Karen Gómez

Personal information
- Full name: Karen Gómez Espinoza
- Date of birth: June 10, 1993 (age 33)
- Place of birth: Guadalajara, Jalisco, Mexico
- Height: 1.68 m (5 ft 6 in)
- Position: Goalkeeper

Senior career*
- Years: Team / Apps / (Gls)
- 2017–2018: Guadalajara / 6 / (0)
- 2019: Cruz Azul / 5 / (0)
- 2021: Querétaro / 0 / (0)
- 2022–2023: Querétaro / 0 / (0)

International career
- 2009–2010: Mexico U17
- 2010–2011: Mexico U20

Managerial career
- 2020–2021: Querétaro (Goalkeeping coach)
- 2022: Querétaro (Goalkeeping coach)

= Karen Gómez =

Mexican footballer (born 1993)

Karen Gómez Espinoza (born 10 June 1993) is a former Mexican professional footballer who played as a goalkeeper for Querétaro in the Liga MX Femenil. She has represented Mexico on the under-17 and under-20 national teams.

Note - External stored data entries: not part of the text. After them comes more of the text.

(** * The SCC validating webhook (pkg/webhooks/scc/scc.go)

    A shallow embedding of the admission decision of the [scc-validation]
    webhook, and the properties of it that the specification states.

    The Go package is one file.  It depends on a few library packages
    (k8s.io/api, k8s.io/apimachinery, controller-runtime, fmt, net/http);
    the parts of their data the webhook touches are declared below, one
    Rocq module per Go package, with the Go names.  The object decoder of
    controller-runtime is not given a body: the webhook is verified against
    every decoder (see [admissionctl.Codec]). *)

From Stdlib.Strings Require Import String Ascii Byte.
From Stdlib Require Import List Bool ZArith Lia DecimalString.
Import ListNotations.

Local Open Scope string_scope.
Local Open Scope Z_scope.

(* ------------------------------------------------------------------ *)
(** ** net/http: the status codes used *)

Module http.

Definition StatusOK : Z := 200.
Definition StatusBadRequest : Z := 400.
Definition StatusForbidden : Z := 403.

End http.

(* ------------------------------------------------------------------ *)
(** ** fmt: the fragment of [Sprintf] the package uses

    Two calls occur in the package: [%d] applied to an [int32] and [%s]
    applied to a [[]string].  The model covers the verbs [d] and [s]
    (no flags, no width) and [%%], over these two operand kinds; a verb
    that does not fit its operand, or finds none, is printed as Go prints
    it.  The remaining verbs of package fmt are outside this fragment. *)

Module fmt.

==Early life and education==
Gómez attended Universidad Panamerica where she played on the soccer team and majored in industrial engineering.

==Playing career==
===Guadalajara, 2017–18===
Gómez started the inaugural season of the Liga MX Femenil as Guadalajara's starting goalkeeper, but suffered an injury to her arm in August and lost her starting spot. She returned to the squad in February 2018.

===Cruz Azul, 2018–19===
In December 2018, Gómez signed with Cruz Azul.